Given records: Begin

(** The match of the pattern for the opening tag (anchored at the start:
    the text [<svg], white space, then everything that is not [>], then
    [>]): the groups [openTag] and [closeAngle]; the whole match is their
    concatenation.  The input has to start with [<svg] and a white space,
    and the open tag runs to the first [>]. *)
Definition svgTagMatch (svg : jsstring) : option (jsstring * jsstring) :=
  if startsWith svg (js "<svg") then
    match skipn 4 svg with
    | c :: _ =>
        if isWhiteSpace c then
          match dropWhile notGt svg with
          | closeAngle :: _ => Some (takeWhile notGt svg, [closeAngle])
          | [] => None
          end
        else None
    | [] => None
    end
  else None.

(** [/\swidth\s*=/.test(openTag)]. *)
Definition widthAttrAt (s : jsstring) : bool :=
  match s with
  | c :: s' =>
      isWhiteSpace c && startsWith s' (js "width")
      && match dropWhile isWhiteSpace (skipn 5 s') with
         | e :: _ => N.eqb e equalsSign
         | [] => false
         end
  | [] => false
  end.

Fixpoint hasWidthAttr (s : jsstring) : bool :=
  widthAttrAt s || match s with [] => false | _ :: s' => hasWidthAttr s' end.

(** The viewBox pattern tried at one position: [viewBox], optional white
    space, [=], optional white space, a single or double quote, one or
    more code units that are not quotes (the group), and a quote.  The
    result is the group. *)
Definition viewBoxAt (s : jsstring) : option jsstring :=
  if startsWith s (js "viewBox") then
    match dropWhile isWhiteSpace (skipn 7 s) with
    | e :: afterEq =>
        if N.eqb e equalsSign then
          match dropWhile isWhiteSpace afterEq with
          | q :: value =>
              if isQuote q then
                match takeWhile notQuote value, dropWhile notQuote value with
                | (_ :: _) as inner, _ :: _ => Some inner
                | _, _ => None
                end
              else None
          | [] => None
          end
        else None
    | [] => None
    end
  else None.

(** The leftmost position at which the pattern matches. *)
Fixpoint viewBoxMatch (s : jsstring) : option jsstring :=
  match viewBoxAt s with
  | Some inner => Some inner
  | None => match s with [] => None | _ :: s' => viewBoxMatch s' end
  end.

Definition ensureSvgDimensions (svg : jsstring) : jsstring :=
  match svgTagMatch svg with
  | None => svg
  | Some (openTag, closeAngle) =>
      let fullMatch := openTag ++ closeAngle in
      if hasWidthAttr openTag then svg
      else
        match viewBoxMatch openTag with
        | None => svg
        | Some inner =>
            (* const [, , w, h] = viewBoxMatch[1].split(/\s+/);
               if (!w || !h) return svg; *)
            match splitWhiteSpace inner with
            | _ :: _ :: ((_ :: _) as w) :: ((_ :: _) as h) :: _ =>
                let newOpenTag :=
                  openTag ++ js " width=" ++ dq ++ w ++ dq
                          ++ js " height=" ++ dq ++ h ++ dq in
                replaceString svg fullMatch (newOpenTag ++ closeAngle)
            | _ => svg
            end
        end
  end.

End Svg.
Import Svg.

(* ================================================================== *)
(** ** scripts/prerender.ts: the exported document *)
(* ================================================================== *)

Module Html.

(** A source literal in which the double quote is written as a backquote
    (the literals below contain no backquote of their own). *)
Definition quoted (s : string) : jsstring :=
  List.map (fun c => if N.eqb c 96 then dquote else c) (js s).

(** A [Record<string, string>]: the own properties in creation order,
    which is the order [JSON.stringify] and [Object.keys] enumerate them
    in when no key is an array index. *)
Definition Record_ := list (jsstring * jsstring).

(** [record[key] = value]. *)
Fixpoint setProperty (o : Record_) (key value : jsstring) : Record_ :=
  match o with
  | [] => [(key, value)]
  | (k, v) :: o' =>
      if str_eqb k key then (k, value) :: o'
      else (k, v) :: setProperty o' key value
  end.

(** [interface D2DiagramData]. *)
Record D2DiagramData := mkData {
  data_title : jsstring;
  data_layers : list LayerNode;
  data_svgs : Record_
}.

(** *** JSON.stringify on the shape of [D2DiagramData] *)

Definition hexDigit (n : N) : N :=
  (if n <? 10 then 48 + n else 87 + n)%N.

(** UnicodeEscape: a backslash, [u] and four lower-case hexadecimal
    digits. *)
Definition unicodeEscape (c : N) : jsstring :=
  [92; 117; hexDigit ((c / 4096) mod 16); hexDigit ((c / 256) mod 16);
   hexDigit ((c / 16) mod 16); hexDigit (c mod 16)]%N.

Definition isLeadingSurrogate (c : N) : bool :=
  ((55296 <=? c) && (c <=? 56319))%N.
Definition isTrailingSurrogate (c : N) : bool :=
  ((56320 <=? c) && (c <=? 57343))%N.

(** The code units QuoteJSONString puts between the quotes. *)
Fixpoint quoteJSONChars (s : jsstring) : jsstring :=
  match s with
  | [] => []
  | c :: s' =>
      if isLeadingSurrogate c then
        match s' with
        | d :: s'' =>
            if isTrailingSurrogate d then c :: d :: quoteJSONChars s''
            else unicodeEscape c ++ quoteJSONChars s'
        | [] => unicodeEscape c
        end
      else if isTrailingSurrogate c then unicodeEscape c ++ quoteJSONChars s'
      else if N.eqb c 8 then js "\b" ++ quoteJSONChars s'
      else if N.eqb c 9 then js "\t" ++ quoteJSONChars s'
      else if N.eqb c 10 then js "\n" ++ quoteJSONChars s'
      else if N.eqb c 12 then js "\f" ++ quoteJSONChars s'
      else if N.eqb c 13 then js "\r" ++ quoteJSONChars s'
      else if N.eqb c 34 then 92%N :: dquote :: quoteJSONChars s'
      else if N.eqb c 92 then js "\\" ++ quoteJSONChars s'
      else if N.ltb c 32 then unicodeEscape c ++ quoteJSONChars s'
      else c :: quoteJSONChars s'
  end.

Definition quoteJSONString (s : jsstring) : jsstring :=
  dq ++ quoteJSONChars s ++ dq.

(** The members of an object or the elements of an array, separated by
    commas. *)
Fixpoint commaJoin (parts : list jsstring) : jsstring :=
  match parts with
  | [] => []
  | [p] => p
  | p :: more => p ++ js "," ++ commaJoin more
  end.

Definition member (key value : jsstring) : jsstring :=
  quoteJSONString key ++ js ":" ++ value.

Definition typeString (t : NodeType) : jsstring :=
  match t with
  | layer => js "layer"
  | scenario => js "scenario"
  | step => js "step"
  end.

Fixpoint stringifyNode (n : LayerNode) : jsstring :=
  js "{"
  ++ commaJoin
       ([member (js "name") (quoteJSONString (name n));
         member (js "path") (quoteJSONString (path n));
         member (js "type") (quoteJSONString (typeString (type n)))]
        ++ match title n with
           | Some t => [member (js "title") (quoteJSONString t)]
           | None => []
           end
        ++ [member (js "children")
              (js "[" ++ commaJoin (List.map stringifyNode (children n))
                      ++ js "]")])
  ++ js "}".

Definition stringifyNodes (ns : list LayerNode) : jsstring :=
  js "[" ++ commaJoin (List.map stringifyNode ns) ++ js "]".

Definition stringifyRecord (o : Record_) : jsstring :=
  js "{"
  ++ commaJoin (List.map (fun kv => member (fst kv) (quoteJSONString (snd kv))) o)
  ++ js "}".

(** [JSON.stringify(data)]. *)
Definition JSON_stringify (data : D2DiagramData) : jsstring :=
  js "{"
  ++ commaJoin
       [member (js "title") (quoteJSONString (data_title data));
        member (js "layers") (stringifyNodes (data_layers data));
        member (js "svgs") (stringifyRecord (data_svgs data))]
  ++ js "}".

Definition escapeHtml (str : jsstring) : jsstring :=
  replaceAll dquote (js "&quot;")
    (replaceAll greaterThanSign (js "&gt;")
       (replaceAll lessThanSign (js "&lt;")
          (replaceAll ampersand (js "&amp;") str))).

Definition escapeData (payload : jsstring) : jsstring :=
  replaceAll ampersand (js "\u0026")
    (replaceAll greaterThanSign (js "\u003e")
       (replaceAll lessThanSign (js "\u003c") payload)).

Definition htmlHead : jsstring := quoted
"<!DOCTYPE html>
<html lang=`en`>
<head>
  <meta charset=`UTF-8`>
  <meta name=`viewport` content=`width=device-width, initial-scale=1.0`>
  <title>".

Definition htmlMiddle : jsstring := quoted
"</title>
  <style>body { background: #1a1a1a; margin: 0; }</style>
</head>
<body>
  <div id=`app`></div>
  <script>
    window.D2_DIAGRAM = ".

Given records: End
Given records: Begin

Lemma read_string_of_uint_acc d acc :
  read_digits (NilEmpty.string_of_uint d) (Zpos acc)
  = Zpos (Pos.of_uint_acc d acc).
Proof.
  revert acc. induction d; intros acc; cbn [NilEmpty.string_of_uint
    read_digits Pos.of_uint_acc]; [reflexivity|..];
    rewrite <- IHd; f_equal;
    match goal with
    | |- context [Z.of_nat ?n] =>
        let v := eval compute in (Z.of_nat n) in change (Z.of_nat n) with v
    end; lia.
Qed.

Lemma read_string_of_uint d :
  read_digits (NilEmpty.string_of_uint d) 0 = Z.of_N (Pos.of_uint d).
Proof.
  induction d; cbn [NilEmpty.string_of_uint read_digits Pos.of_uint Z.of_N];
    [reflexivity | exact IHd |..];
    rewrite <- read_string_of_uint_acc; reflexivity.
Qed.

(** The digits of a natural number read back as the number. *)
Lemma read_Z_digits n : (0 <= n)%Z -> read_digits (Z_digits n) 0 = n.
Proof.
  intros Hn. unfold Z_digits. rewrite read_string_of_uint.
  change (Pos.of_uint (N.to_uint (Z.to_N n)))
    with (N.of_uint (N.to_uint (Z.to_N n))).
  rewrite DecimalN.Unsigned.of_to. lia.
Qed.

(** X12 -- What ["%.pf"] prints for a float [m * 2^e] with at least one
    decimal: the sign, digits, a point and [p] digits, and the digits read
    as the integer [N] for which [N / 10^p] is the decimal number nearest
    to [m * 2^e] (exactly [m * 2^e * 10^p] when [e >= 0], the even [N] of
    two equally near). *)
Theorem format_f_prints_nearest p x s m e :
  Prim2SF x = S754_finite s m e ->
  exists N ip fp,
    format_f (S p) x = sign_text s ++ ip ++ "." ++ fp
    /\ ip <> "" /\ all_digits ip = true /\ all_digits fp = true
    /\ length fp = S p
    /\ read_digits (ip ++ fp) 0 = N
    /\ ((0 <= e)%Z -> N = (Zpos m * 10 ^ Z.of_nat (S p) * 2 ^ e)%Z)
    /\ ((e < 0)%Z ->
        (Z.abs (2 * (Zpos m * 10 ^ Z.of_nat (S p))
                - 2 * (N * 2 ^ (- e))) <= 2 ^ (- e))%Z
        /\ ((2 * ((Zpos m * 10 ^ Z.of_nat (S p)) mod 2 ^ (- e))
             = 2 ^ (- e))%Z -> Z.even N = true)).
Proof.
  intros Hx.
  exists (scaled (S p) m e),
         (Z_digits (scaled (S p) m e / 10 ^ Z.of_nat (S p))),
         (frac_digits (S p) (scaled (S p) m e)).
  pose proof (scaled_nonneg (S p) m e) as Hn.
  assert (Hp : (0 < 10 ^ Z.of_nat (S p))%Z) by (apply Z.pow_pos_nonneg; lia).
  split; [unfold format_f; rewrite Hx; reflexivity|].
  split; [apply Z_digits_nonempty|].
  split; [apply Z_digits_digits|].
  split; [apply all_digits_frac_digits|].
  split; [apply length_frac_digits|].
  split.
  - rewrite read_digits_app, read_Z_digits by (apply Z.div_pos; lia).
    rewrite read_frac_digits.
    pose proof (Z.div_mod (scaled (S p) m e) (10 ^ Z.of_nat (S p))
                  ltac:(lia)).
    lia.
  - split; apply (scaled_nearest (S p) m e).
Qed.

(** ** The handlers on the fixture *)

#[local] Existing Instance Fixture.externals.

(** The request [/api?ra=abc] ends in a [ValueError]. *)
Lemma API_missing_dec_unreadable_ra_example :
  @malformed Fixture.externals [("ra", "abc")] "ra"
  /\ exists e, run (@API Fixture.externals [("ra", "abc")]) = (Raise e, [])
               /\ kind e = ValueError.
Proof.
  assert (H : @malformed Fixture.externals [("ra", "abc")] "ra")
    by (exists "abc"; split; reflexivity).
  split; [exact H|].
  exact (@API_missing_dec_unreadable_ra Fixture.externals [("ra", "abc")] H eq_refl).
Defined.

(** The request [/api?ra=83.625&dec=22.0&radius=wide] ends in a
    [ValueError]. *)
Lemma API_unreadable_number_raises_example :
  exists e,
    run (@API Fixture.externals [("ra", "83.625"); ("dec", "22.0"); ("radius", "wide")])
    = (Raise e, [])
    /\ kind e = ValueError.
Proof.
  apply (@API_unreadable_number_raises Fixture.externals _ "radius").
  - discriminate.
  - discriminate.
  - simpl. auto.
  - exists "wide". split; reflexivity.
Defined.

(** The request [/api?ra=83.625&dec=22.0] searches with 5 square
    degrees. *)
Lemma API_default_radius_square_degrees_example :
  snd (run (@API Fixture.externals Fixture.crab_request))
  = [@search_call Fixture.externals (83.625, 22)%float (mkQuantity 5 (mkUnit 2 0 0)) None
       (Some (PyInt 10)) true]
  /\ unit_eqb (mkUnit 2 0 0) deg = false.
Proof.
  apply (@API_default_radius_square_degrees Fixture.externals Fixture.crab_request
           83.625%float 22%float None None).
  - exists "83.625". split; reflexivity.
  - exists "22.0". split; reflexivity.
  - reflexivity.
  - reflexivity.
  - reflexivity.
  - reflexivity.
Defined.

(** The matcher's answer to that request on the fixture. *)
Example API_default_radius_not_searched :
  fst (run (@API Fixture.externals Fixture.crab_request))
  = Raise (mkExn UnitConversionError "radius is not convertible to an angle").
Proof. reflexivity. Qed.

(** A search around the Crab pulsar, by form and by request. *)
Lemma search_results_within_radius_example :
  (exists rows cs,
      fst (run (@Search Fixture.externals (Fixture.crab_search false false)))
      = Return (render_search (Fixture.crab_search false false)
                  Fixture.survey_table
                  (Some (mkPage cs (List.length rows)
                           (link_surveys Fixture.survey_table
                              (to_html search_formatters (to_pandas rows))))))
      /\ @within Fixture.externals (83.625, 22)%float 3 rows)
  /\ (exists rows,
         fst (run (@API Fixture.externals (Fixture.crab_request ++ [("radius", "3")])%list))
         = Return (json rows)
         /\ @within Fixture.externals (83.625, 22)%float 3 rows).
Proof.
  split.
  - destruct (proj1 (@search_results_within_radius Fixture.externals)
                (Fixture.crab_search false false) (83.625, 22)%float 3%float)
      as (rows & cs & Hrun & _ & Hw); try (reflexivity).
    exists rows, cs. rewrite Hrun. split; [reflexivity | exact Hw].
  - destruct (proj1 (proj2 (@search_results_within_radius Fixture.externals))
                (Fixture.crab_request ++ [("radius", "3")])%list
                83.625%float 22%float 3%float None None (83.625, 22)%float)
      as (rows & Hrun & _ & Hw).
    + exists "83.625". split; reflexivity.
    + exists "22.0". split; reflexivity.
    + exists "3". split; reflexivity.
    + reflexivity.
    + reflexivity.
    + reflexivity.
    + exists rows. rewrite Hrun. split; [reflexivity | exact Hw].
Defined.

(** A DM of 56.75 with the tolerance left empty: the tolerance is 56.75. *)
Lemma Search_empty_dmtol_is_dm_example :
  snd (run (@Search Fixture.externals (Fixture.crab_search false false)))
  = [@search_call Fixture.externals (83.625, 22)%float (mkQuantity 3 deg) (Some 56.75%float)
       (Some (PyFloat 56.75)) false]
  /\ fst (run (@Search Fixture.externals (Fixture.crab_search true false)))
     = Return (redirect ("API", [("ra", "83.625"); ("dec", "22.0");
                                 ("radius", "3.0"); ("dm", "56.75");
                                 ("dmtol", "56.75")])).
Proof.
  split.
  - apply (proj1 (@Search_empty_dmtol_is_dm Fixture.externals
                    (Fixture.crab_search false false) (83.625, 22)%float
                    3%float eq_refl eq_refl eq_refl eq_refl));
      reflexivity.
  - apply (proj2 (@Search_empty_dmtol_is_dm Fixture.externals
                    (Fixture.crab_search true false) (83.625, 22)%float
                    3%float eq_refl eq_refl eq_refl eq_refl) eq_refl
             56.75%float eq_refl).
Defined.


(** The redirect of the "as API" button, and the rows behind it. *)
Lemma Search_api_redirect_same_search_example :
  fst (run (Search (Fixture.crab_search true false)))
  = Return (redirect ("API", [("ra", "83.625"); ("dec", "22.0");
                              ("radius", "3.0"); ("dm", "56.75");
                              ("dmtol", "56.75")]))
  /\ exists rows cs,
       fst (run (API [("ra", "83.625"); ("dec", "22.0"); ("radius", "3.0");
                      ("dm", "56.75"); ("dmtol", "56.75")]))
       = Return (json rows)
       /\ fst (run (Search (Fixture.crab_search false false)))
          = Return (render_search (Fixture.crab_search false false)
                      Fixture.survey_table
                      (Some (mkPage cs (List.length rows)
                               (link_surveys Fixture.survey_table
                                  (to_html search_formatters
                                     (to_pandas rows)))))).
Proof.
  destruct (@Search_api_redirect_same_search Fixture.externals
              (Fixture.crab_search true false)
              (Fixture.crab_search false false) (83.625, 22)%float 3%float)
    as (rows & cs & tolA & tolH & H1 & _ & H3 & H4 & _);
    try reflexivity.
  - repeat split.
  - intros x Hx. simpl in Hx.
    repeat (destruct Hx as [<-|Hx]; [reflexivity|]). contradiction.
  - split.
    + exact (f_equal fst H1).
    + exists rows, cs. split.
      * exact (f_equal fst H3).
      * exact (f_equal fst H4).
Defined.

Given records: End

# Exercise aim
Give the exact lines, and only those, from the line containing "(** The match of" through the line containing "isWhiteSpace c &&" in the entries above.

# Result for this exercise
(** The match of the pattern for the opening tag (anchored at the start:
    the text [<svg], white space, then everything that is not [>], then
    [>]): the groups [openTag] and [closeAngle]; the whole match is their
    concatenation.  The input has to start with [<svg] and a white space,
    and the open tag runs to the first [>]. *)
Definition svgTagMatch (svg : jsstring) : option (jsstring * jsstring) :=
  if startsWith svg (js "<svg") then
    match skipn 4 svg with
    | c :: _ =>
        if isWhiteSpace c then
          match dropWhile notGt svg with
          | closeAngle :: _ => Some (takeWhile notGt svg, [closeAngle])
          | [] => None
          end
        else None
    | [] => None
    end
  else None.

(** [/\swidth\s*=/.test(openTag)]. *)
Definition widthAttrAt (s : jsstring) : bool :=
  match s with
  | c :: s' =>
      isWhiteSpace c && startsWith s' (js "width")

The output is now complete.